Vivo chiuso nella mia stanza, spesso chiuso anche dentro me stesso.
A volte vorrei solo un pianto bambino, ma non riesco a piangere.

Credo che ognuno abbia la sua vocazione.
La mia è essere pazzo. La conferma è l'antipsicotico che prendo ogni sera. Invece di fare quello che vorrei, me ne sto qui sul letto tutto il giorno, rapito da un cronico torpore che mi ancora al materasso. La mia anima è questa cimice che vola vorticosamente intorno alla luce e poi sbatte al suolo. So cosa c’è al confine dei miei occhi e non mi piace. So cosa c’è oltre questa finzione (la vita) e non mi piace. Non c'è giorno che io mi chieda se sono schizofrenico, o bipolare, o chissà che altro. Ho rabbia, questo sì!
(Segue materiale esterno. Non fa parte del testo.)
(** The [else 0] of the source is the integer 0, which Python compares and
    rounds as the float 0. *)
Definition normalized_rating (plavra : list string) (text : string) : result float :=
  if negb (Nat.eqb (max_cumulative_frequency text) 0)
  then truediv (cumulative_frequency plavra text) (max_cumulative_frequency text)
  else Ok 0%float.

Definition rate_text (plavra : list string) (text : string) : result float :=
  normalized_rating <-! normalized_rating plavra text;
  let scaled_rating := (normalized_rating * 5)%float in
  Ok scaled_rating.

End Docsim.

(** ** main.py *)

Module Main.
Import Docsim.

(** *** Rating *)

(** [n / d] rounded to the nearest integer, ties to the even one
    ([0 <= n], [0 < d]). *)
Definition round_half_even (n d : Z) : Z :=
  let q := (n / d)%Z in
  match (2 * (n mod d) ?= d)%Z with
  | Lt => q
  | Gt => (q + 1)%Z
  | Eq => if Z.even q then q else (q + 1)%Z
  end.

(** The builtin [round(x)] on a float: exact on the value of [x]; it
    raises on an infinity or a NaN. *)
Definition round (x : float) : result Z :=
  match Prim2SF x with
  | S754_zero _ => Ok 0%Z
  | S754_finite s m e =>
      let mag :=
        if (0 <=? e)%Z then (Z.pos m * 2 ^ e)%Z
        else round_half_even (Z.pos m) (2 ^ (- e)) in
      Ok (if s then (- mag)%Z else mag)
  | S754_infinity _ => Raise OverflowError
  | S754_nan => Raise ValueError
  end.

Definition rate_job (job_description : string) (plavras : list string) : result Z :=
  let rating := 0%Z in
  match plavras with
  | [] => Ok rating
  | _ =>
      rating <-! rate_text plavras job_description;
      round rating
  end.

(** *** Time filter *)

(** [TPeriod] is bound by one of four branches only; reading it unbound
    raises. *)
Definition create_time_param (time : string) : result string :=
  let TPeriod : option string :=
    if String.eqb time "past 24 hours" then Some "&f_TPR=r86400"
    else if String.eqb time "past week" then Some "&f_TPR=r604800"
    else if String.eqb time "past month" then Some "&f_TPR=r2592000"
    else if String.eqb time "any time" then Some ""
    else None in
  match TPeriod with
  | Some v => Ok v
  | None => Raise UnboundLocalError
  end.

(** *** Parsed HTML *)

(** A [bs4] element: its [.text] and its attributes. *)
Record tag : Type := { text : string; attrs : gmap string string }.

(** [s.strip()] *)
Fixpoint lstrip (l : list ascii) : list ascii :=
  match l with
  | c :: l' => if Char.is_space c then lstrip l' else l
  | [] => []
  end.

Definition strip (s : string) : string :=
  string_of_list_ascii
    (rev (lstrip (rev (lstrip (list_ascii_of_string s))))).

(** [card.find(...)] answers an element or [None]; [.text] on [None]
    raises [AttributeError], [[key]] on [None] raises [TypeError] and on an
    element without that attribute [KeyError]. *)
Definition text_of (found : option tag) : result string :=
  match found with
  | Some el => Ok (text el)
  | None => Raise AttributeError
  end.

Definition getitem (found : option tag) (key : string) : result string :=
  match found with
  | Some el =>
      match attrs el !! key with
      | Some v => Ok v
      | None => Raise KeyError
      end
  | None => Raise TypeError
  end.

(** [d[key]] on a dict. *)
Definition dict_get (d : gmap string string) (key : string) : result string :=
  match d !! key with
  | Some v => Ok v
  | None => Raise KeyError
  end.

(** [try: x = r  except: x = d] *)
Definition try_default {A} (r : result A) (d : A) : A :=
  match r with
  | Ok a => a
  | Raise _ => d
  end.

(** A job card ([li]) with what [card.find] answers for each selector
    [get_job_info] uses. *)
Record card : Type := {
  h3_title : option tag;       (* find("h3", class_="base-search-card__title") *)
  a : option tag;              (* find("a") *)
  span_location : option tag;  (* find("span", class_='job-search-card__location') *)
  h4_subtitle : option tag;    (* find("h4", class_="base-search-card__subtitle") *)
  time : option tag            (* find("time") *)
}.

(** A parsed document with what [soup.find] and [soup.find_all] answer for
    the selectors of [get_job_cards] and [extractDescription]. *)
Record soup : Type := {
  results_list : option (list card);  (* the [li]s of ul.jobs-search__results-list *)
  all_li : list card;                 (* find_all('li') *)
  description_markup : option tag     (* find("div", class_="show-more-less-html__markup") *)
}.

(** [BeautifulSoup(requests.get(url).text, "html.parser")], or the
    exception [requests.get] raises. *)
Definition web : Type := string -> result soup.
Lemma format_long_parse (z : Z) :
  (- 10 ^ 20 < z < 10 ^ 20)%Z -> atoi_exact (format_long z) = z.
Proof.
  intros Hz. unfold format_long. case_decide as Hneg.
  - destruct (decimal_spec 19 (- z) "") as (ds & -> & _ & _ & _ & k & _ & Hread);
      [simpl; lia |].
    rewrite append_nil_r. unfold atoi_exact. simpl.
    rewrite Hread. lia.
  - destruct (decimal_spec 19 z "") as (ds & -> & Hne & Hall & _ & k & _ & Hread);
      [simpl; lia |].
    rewrite append_nil_r.
    rewrite <- (append_nil_r ds) at 1.
    rewrite (atoi_exact_prefix ds "" Hne Hall eq_refl), Hread. lia.
Qed.

Lemma format_long_line (z : Z) (rest : string) :
  (- 10 ^ 20 < z < 10 ^ 20)%Z ->
  split_lines (format_long z +:+ String newline rest) ""
  = format_long z :: split_lines rest "".
Proof.
  intros Hz. unfold format_long. case_decide as Hneg.
  - destruct (decimal_spec 19 (- z) "") as (ds & -> & _ & _ & Hsplit & _);
      [simpl; lia |].
    rewrite append_nil_r. simpl. rewrite Hsplit. simpl. reflexivity.
  - destruct (decimal_spec 19 z "") as (ds & -> & _ & _ & Hsplit & _);
      [simpl; lia |].
    rewrite append_nil_r, Hsplit. simpl. reflexivity.
Qed.

Lemma dump_lines (vs : list Z) :
  Forall is_long vs -> split_lines (dump vs) "" = format_long <$> vs.
Proof.
  induction 1 as [| v vs Hv _ IH]; simpl; [reflexivity |].
  rewrite format_long_line, IH; [reflexivity |].
  unfold is_long, LONG_MIN, LONG_MAX in Hv. lia.
Qed.

Lemma dump_parse (vs : list Z) : Forall is_long vs -> parse_dump (dump vs) = vs.
Proof.
  intros Hvs. unfold parse_dump. rewrite dump_lines by assumption.
  rewrite <- list_fmap_compose. rewrite <- (list_fmap_id vs) at 2.
  apply Forall_fmap_ext_1. eapply Forall_impl; [exact Hvs |].
  intros v Hv. simpl. apply format_long_parse.
  unfold is_long, LONG_MIN, LONG_MAX in Hv. lia.
Qed.

(** ** Operation counts *)

Lemma op_counts (N : Z) :
  (0 <= N < 2 ^ 21)%Z ->
  (0 <= N * N < 2 ^ 42 /\ 0 <= N * N * N < 2 ^ 63)%Z.
Proof.
  intros HN. assert (H2 : (0 <= N * N < 2 ^ 21 * 2 ^ 21)%Z) by nia.
  assert (H3 : (0 <= N * N * N < 2 ^ 21 * 2 ^ 21 * 2 ^ 21)%Z) by nia.
  change (2 ^ 42)%Z with (2 ^ 21 * 2 ^ 21)%Z.
  change (2 ^ 63)%Z with (2 ^ 21 * 2 ^ 21 * 2 ^ 21)%Z. lia.
Qed.

(** ** Threads and the barrier *)

Lemma sum_list_with_insert {A : Type} (f : A -> nat) (l : list A)
    (w : nat) (x y : A) :
  l !! w = Some x ->
  sum_list_with f (<[w := y]> l) + f x = sum_list_with f l + f y.
Proof.
  revert w. induction l as [| z l IH]; intros w Hw; [discriminate |].
  destruct w as [| w]; simpl in *.
  - inversion Hw; subst. lia.
  - specialize (IH w Hw). lia.
Qed.

Lemma arrivals_le (ws : list wstate) : arrivals ws <= length ws.
Proof.
  unfold arrivals. induction ws as [| x ws IH]; simpl; [lia |].
  destruct (arrived_b x); lia.
Qed.

Lemma arrivals_created (ws : list wstate) (w : nat) :
  ws !! w = Some WCreated -> arrivals ws < length ws.
Proof.
  unfold arrivals. revert w. induction ws as [| x ws IH]; intros w Hw;
    [discriminate |].
  destruct w as [| w]; simpl in *.
  - inversion Hw; subst. simpl. pose proof (arrivals_le ws).
    unfold arrivals in *. lia.
  - specialize (IH w Hw). destruct (arrived_b x); lia.
Qed.

Lemma arrivals_find (ws : list wstate) :
  arrivals ws < length ws -> exists w, ws !! w = Some WCreated.
Proof.
  unfold arrivals. induction ws as [| x ws IH]; simpl; [lia |].
  destruct x; simpl; intros H; try (exists 0; reflexivity);
    destruct IH as [w Hw]; try lia; exists (S w); exact Hw.
Qed.

Lemma arrivals_snoc (ws : list wstate) : arrivals (ws ++ [WCreated]) = arrivals ws.
Proof. unfold arrivals. rewrite sum_list_with_app. simpl. lia. Qed.

Lemma arrivals_insert (ws : list wstate) (w : nat) (x y : wstate) :
  ws !! w = Some x ->
  arrivals (<[w := y]> ws) + (if arrived_b x then 1 else 0)
  = arrivals ws + (if arrived_b y then 1 else 0).
Proof. apply sum_list_with_insert. Qed.

Lemma pool_of_lookup (T : Z) (ws : list wstate) (w : nat) (a : ThreadArgs) :
  partition T !! w = Some a ->
  pool_of T ws !! w = Some (cells_of (ws !! w) a).
Proof.
  intros Ha. unfold pool_of. rewrite list_lookup_imap, Ha. reflexivity.
Qed.
(** As long as no call touches the cache directory, it stays unset and
    the root directory points at no static buffer. *)
Lemma run_keeps_null_cachedir (cs : list call) (st : state) :
  cachedir st = CNull /\
  rootdir st <> Some AtSetRes /\ rootdir st <> Some AtGetRes ->
  forallb (fun c => negb (uses_cachedir c)) cs = true ->
  cachedir (run cs st) = CNull /\
  rootdir (run cs st) <> Some AtSetRes /\ rootdir (run cs st) <> Some AtGetRes.
Proof.
  revert st. induction cs as [|c cs IH]; intros st Hst; simpl; [auto|].
  intros [Hc Hcs]%andb_true_iff. apply IH; [|assumption].
  destruct Hst as (Hn & Hs & Hg).
  destruct c as [dir| | | |]; simpl in *; try discriminate.
  - destruct dir; try discriminate. repeat split; [assumption | | ]; discriminate.
  - destruct (get_rootdir_snd st) as (-> & -> & _).
    repeat split; [assumption | |];
      destruct (rootdir st) as [[]|]; simpl; congruence.
  - repeat split; assumption.
Qed.

(** C9, as the code has it. In a program that never called
    [xbps_set_rootdir], reading the root directory returns ["/"], and so
    does the next read. In a program that has not yet called
    [xbps_set_cachedir] or [xbps_get_cachedir], reading the cache directory
    returns the root directory, ["/"] and [XBPS_CACHE_PATH] when that text
    fits the static buffer (it is shorter than [PATH_MAX - 1]); otherwise
    the read returns NULL and leaves the cache directory unset. *)
Theorem defaults_on_first_read (cs : list call) :
  let st := run cs initial in
  (forallb (fun c => negb (sets_rootdir c)) cs = true ->
     fst (xbps_get_rootdir st) = Ext "/" /\
     fst (xbps_get_rootdir (snd (xbps_get_rootdir st))) = Ext "/") /\
  (forallb (fun c => negb (uses_cachedir c)) cs = true ->
     let out :=
       text_of st (fst (xbps_get_rootdir st)) +:+ "/" +:+ XBPS_CACHE_PATH in
     read_cachedir st = (if fits out then Some out else None) /\
     (fits out = false ->
        cachedir
          (snd (xbps_get_cachedir PATH_MAX XBPS_CACHE_PATH overlapping st))
        = CNull)).
Proof.
  cbv zeta. split.
  - intros Hcs.
    assert (Hd : rootdir_default (run cs initial)).
    { apply run_keeps_default_rootdir; [now left | assumption]. }
    rewrite get_rootdir_idem. split; now apply get_rootdir_default.
  - intros Hcs.
    assert (Hn : cachedir (run cs initial) = CNull /\
                 rootdir (run cs initial) <> Some AtSetRes /\
                 rootdir (run cs initial) <> Some AtGetRes).
    { apply run_keeps_null_cachedir; [|assumption].
      split; [reflexivity | split; discriminate]. }
    destruct Hn as (Hn & _ & Hg).
    pose proof (get_cachedir_null _ Hn Hg) as H. cbv zeta in H.
    unfold Config.read_cachedir.
    destruct (get_cachedir (run cs initial)) as [p st'].
    destruct H as (Hp & -> & Hres). simpl snd.
    destruct (Config.fits PATH_MAX _) eqn:E; simpl.
    + split; [now rewrite Hres | discriminate].
    + split; [reflexivity | now intros _].
Qed.


End ConfigFacts.

Section ConfigSamples.
Import CStr Config.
Non riesco ad oppormi alla rabbia. Non so nemmeno esattamente cosa la scateni. I muscoli cominciano ad irrigidirsi e le mani, tremanti, si chiudono a pugno. È la mia strategia per non saltare giù dal letto e spaccare tutto. Ormai le porte delle camere e il muro d'ingresso hanno ben impresso nella loro memoria il mio gancio destro.
Verso sera le mie percezioni si amplificano.
Il giorno è caos.
La sera è più nitida, più ordinata.
Io, però, funziono inversamente proporzionale. Invece di essere più pacato, scateno un’energia che mi distrugge. Impegno troppo la testa e poi vado in sovraccarico.
La notte deforma le ore e i pensieri, le parole disegnano geometrie mostruose e le ombre bramano il mio corpo. Anche il bisbiglìo proveniente dall'altra parte della casa assume connotazioni surreali. Squadroni di insetti si impadroniscono delle mie orecchie, mi parlano di me e mi gridano: - Uccidi, uccidi…! -
La bocca si schiude alla bava e questi scarabei che mi dilatano le palpebre con le loro zampette pungenti, … quanto male fanno!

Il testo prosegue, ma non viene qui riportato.